Segment Open

(* ===== verification/Sha256.v ===== *)
(** * SHA-256

    An executable SHA-256 (FIPS 180-4) on byte strings.  The crates take SHA-256 from a
    library, and the models of keys, trees and checkpoints take it as a parameter; this
    file instantiates the parameter, so that the constants the sources precompute with
    the library can be checked and the theorems have concrete instances. *)

From Stdlib Require Import ZArith Ascii String.
From stdpp Require Import prelude strings.
From S2P Require Import Prelude.
Open Scope Z_scope.

Definition word (x : Z) : Z := Z.land x U32_MAX.
Definition add32 (x y : Z) : Z := word (x + y).
Definition rotr (n x : Z) : Z := Z.lor (Z.shiftr x n) (word (Z.shiftl x (32 - n))).

Definition sigma0 (x : Z) : Z := Z.lxor (Z.lxor (rotr 7 x) (rotr 18 x)) (Z.shiftr x 3).
Definition sigma1 (x : Z) : Z := Z.lxor (Z.lxor (rotr 17 x) (rotr 19 x)) (Z.shiftr x 10).
Definition big_sigma0 (x : Z) : Z := Z.lxor (Z.lxor (rotr 2 x) (rotr 13 x)) (rotr 22 x).
Definition big_sigma1 (x : Z) : Z := Z.lxor (Z.lxor (rotr 6 x) (rotr 11 x)) (rotr 25 x).
Definition choose (x y z : Z) : Z := Z.lxor (Z.land x y) (Z.land (Z.lxor x U32_MAX) z).
Definition majority (x y z : Z) : Z := Z.lxor (Z.lxor (Z.land x y) (Z.land x z)) (Z.land y z).

Definition round_constants : list Z := [
  1116352408; 1899447441; 3049323471; 3921009573; 961987163; 1508970993; 2453635748; 2870763221;
  3624381080; 310598401; 607225278; 1426881987; 1925078388; 2162078206; 2614888103; 3248222580;
  3835390401; 4022224774; 264347078; 604807628; 770255983; 1249150122; 1555081692; 1996064986;
  2554220882; 2821834349; 2952996808; 3210313671; 3336571891; 3584528711; 113926993; 338241895;
  666307205; 773529912; 1294757372; 1396182291; 1695183700; 1986661051; 2177026350; 2456956037;
  2730485921; 2820302411; 3259730800; 3345764771; 3516065817; 3600352804; 4094571909; 275423344;
  430227734; 506948616; 659060556; 883997877; 958139571; 1322822218; 1537002063; 1747873779;
  1955562222; 2024104815; 2227730452; 2361852424; 2428436474; 2756734187; 3204031479; 3329325298].

(** The eight working variables. *)
Record state := mkState { sa : Z; sb : Z; sc : Z; sd : Z; se : Z; sf : Z; sg : Z; sh : Z }.

Definition initial : state :=
  mkState 1779033703 3144134277 1013904242 2773480762 1359893119 2600822924 528734635 1541459225.

(** The message schedule, as a window of the last sixteen words, oldest first. *)
Definition next_word (window : list Z) : Z :=
  add32 (add32 (sigma1 (nth 14 window 0)) (nth 9 window 0))
        (add32 (sigma0 (nth 1 window 0)) (nth 0 window 0)).

Definition round (s : state) (k w : Z) : state :=
  let t1 := add32 (add32 (sh s) (big_sigma1 (se s))) (add32 (choose (se s) (sf s) (sg s)) (add32 k w)) in
  let t2 := add32 (big_sigma0 (sa s)) (majority (sa s) (sb s) (sc s)) in
  mkState (add32 t1 t2) (sa s) (sb s) (sc s) (add32 (sd s) t1) (se s) (sf s) (sg s).

Fixpoint rounds (constants window : list Z) (s : state) : state :=
  match constants, window with
  | k :: constants', w :: window' => rounds constants' (window' ++ [next_word window]) (round s k w)
  | _, _ => s
  end.

Definition compress (s : state) (block : list Z) : state :=
  let r := rounds round_constants block s in
  mkState (add32 (sa s) (sa r)) (add32 (sb s) (sb r)) (add32 (sc s) (sc r)) (add32 (sd s) (sd r))
          (add32 (se s) (se r)) (add32 (sf s) (sf r)) (add32 (sg s) (sg r)) (add32 (sh s) (sh r)).

(** Bytes, big-endian words and padding. *)
Fixpoint bytes (s : string) : list Z :=
  match s with EmptyString => [] | String c s' => byte_val c :: bytes s' end.
Fixpoint of_bytes (l : list Z) : string :=
  match l with [] => EmptyString | b :: l' => String (ascii_of_N (Z.to_N b)) (of_bytes l') end.
Fixpoint words (l : list Z) : list Z :=
  match l with
  | b1 :: b2 :: b3 :: b4 :: l' => (((b1 * 256 + b2) * 256 + b3) * 256 + b4) :: words l'
  | _ => []
  end.
Fixpoint big_endian (n : nat) (x : Z) : list Z :=
  match n with O => [] | S n' => Z.land (Z.shiftr x (8 * Z.of_nat n')) 255 :: big_endian n' x end.

Definition pad (l : list Z) : list Z :=
  let n := Z.of_nat (length l) in
  l ++ 128 :: replicate (Z.to_nat ((55 - n) mod 64)) 0 ++ big_endian 8 (8 * n).

Fixpoint blocks (fuel : nat) (ws : list Z) (s : state) : state :=
  match fuel with
  | O => s
  | S fuel' => match ws with [] => s | _ => blocks fuel' (drop 16 ws) (compress s (take 16 ws)) end
  end.

Definition sha256 (message : string) : string :=
  let ws := words (pad (bytes message)) in
  let s := blocks (length ws) ws initial in
  of_bytes (flat_map (big_endian 4) [sa s; sb s; sc s; sd s; se s; sf s; sg s; sh s]).

Lemma sha256_length message : String.length (sha256 message) = 32%nat.
Proof. done. Qed.

(** ** Hexadecimal *)

Definition hex_digit (n : Z) : ascii :=
  ascii_of_N (Z.to_N (if n <? 10 then n + 48 else n + 87)).
Fixpoint to_hex (s : string) : string :=
  match s with
  | EmptyString => EmptyString
  | String c s' => String (hex_digit (byte_val c / 16)) (String (hex_digit (byte_val c mod 16)) (to_hex s'))
  end.

Definition hex_value (c : ascii) : Z :=
  let n := byte_val c in if n <? 58 then n - 48 else n - 87.
Fixpoint of_hex (s : string) : string :=
  match s with
  | String a (String b s') => String (ascii_of_N (Z.to_N (hex_value a * 16 + hex_value b))) (of_hex s')
  | _ => EmptyString
  end.

(** The test vectors of the standard for one and two blocks. *)
Example sha256_abc : to_hex (sha256 "abc") = "ba7816bf8f01cfea414140de5dae2223b00361a396177a9cb410ff61f20015ad".
Proof. vm_compute. reflexivity. Qed.
Example sha256_two_blocks :
  to_hex (sha256 "abcdbcdecdefdefgefghfghighijhijkijkljklmklmnlmnomnopnopq")
  = "248d6a61d20638b8e5c026930c3e6039a33ce45964ff2167f6ecedd419db06c1".
Proof. vm_compute. reflexivity. Qed.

Segment Closed

Write down all the entries again without a single difference.

(* ===== verification/Sha256.v ===== *)
(** * SHA-256

    An executable SHA-256 (FIPS 180-4) on byte strings.  The crates take SHA-256 from a
    library, and the models of keys, trees and checkpoints take it as a parameter; this
    file instantiates the parameter, so that the constants the sources precompute with
    the library can be checked and the theorems have concrete instances. *)

From Stdlib Require Import ZArith Ascii String.
From stdpp Require Import prelude strings.
From S2P Require Import Prelude.
Open Scope Z_scope.

Definition word (x : Z) : Z := Z.land x U32_MAX.
Definition add32 (x y : Z) : Z := word (x + y).
Definition rotr (n x : Z) : Z := Z.lor (Z.shiftr x n) (word (Z.shiftl x (32 - n))).

Definition sigma0 (x : Z) : Z := Z.lxor (Z.lxor (rotr 7 x) (rotr 18 x)) (Z.shiftr x 3).
Definition sigma1 (x : Z) : Z := Z.lxor (Z.lxor (rotr 17 x) (rotr 19 x)) (Z.shiftr x 10).
Definition big_sigma0 (x : Z) : Z := Z.lxor (Z.lxor (rotr 2 x) (rotr 13 x)) (rotr 22 x).
Definition big_sigma1 (x : Z) : Z := Z.lxor (Z.lxor (rotr 6 x) (rotr 11 x)) (rotr 25 x).
Definition choose (x y z : Z) : Z := Z.lxor (Z.land x y) (Z.land (Z.lxor x U32_MAX) z).
Definition majority (x y z : Z) : Z := Z.lxor (Z.lxor (Z.land x y) (Z.land x z)) (Z.land y z).

Definition round_constants : list Z := [
  1116352408; 1899447441; 3049323471; 3921009573; 961987163; 1508970993; 2453635748; 2870763221;
  3624381080; 310598401; 607225278; 1426881987; 1925078388; 2162078206; 2614888103; 3248222580;
  3835390401; 4022224774; 264347078; 604807628; 770255983; 1249150122; 1555081692; 1996064986;
  2554220882; 2821834349; 2952996808; 3210313671; 3336571891; 3584528711; 113926993; 338241895;
  666307205; 773529912; 1294757372; 1396182291; 1695183700; 1986661051; 2177026350; 2456956037;
  2730485921; 2820302411; 3259730800; 3345764771; 3516065817; 3600352804; 4094571909; 275423344;
  430227734; 506948616; 659060556; 883997877; 958139571; 1322822218; 1537002063; 1747873779;
  1955562222; 2024104815; 2227730452; 2361852424; 2428436474; 2756734187; 3204031479; 3329325298].

(** The eight working variables. *)
Record state := mkState { sa : Z; sb : Z; sc : Z; sd : Z; se : Z; sf : Z; sg : Z; sh : Z }.

Definition initial : state :=
  mkState 1779033703 3144134277 1013904242 2773480762 1359893119 2600822924 528734635 1541459225.

(** The message schedule, as a window of the last sixteen words, oldest first. *)
Definition next_word (window : list Z) : Z :=
  add32 (add32 (sigma1 (nth 14 window 0)) (nth 9 window 0))
        (add32 (sigma0 (nth 1 window 0)) (nth 0 window 0)).

Definition round (s : state) (k w : Z) : state :=
  let t1 := add32 (add32 (sh s) (big_sigma1 (se s))) (add32 (choose (se s) (sf s) (sg s)) (add32 k w)) in
  let t2 := add32 (big_sigma0 (sa s)) (majority (sa s) (sb s) (sc s)) in
  mkState (add32 t1 t2) (sa s) (sb s) (sc s) (add32 (sd s) t1) (se s) (sf s) (sg s).

Fixpoint rounds (constants window : list Z) (s : state) : state :=
  match constants, window with
  | k :: constants', w :: window' => rounds constants' (window' ++ [next_word window]) (round s k w)
  | _, _ => s
  end.

Definition compress (s : state) (block : list Z) : state :=
  let r := rounds round_constants block s in
  mkState (add32 (sa s) (sa r)) (add32 (sb s) (sb r)) (add32 (sc s) (sc r)) (add32 (sd s) (sd r))
          (add32 (se s) (se r)) (add32 (sf s) (sf r)) (add32 (sg s) (sg r)) (add32 (sh s) (sh r)).

(** Bytes, big-endian words and padding. *)
Fixpoint bytes (s : string) : list Z :=
  match s with EmptyString => [] | String c s' => byte_val c :: bytes s' end.
Fixpoint of_bytes (l : list Z) : string :=
  match l with [] => EmptyString | b :: l' => String (ascii_of_N (Z.to_N b)) (of_bytes l') end.
Fixpoint words (l : list Z) : list Z :=
  match l with
  | b1 :: b2 :: b3 :: b4 :: l' => (((b1 * 256 + b2) * 256 + b3) * 256 + b4) :: words l'
  | _ => []
  end.
Fixpoint big_endian (n : nat) (x : Z) : list Z :=
  match n with O => [] | S n' => Z.land (Z.shiftr x (8 * Z.of_nat n')) 255 :: big_endian n' x end.

Definition pad (l : list Z) : list Z :=
  let n := Z.of_nat (length l) in
  l ++ 128 :: replicate (Z.to_nat ((55 - n) mod 64)) 0 ++ big_endian 8 (8 * n).

Fixpoint blocks (fuel : nat) (ws : list Z) (s : state) : state :=
  match fuel with
  | O => s
  | S fuel' => match ws with [] => s | _ => blocks fuel' (drop 16 ws) (compress s (take 16 ws)) end
  end.

Definition sha256 (message : string) : string :=
  let ws := words (pad (bytes message)) in
  let s := blocks (length ws) ws initial in
  of_bytes (flat_map (big_endian 4) [sa s; sb s; sc s; sd s; se s; sf s; sg s; sh s]).

Lemma sha256_length message : String.length (sha256 message) = 32%nat.
Proof. done. Qed.

(** ** Hexadecimal *)

Definition hex_digit (n : Z) : ascii :=
  ascii_of_N (Z.to_N (if n <? 10 then n + 48 else n + 87)).
Fixpoint to_hex (s : string) : string :=
  match s with
  | EmptyString => EmptyString
  | String c s' => String (hex_digit (byte_val c / 16)) (String (hex_digit (byte_val c mod 16)) (to_hex s'))
  end.

Definition hex_value (c : ascii) : Z :=
  let n := byte_val c in if n <? 58 then n - 48 else n - 87.
Fixpoint of_hex (s : string) : string :=
  match s with
  | String a (String b s') => String (ascii_of_N (Z.to_N (hex_value a * 16 + hex_value b))) (of_hex s')
  | _ => EmptyString
  end.

(** The test vectors of the standard for one and two blocks. *)
Example sha256_abc : to_hex (sha256 "abc") = "ba7816bf8f01cfea414140de5dae2223b00361a396177a9cb410ff61f20015ad".
Proof. vm_compute. reflexivity. Qed.
Example sha256_two_blocks :
  to_hex (sha256 "abcdbcdecdefdefgefghfghighijhijkijkljklmklmnlmnomnopnopq")
  = "248d6a61d20638b8e5c026930c3e6039a33ce45964ff2167f6ecedd419db06c1".
Proof. vm_compute. reflexivity. Qed.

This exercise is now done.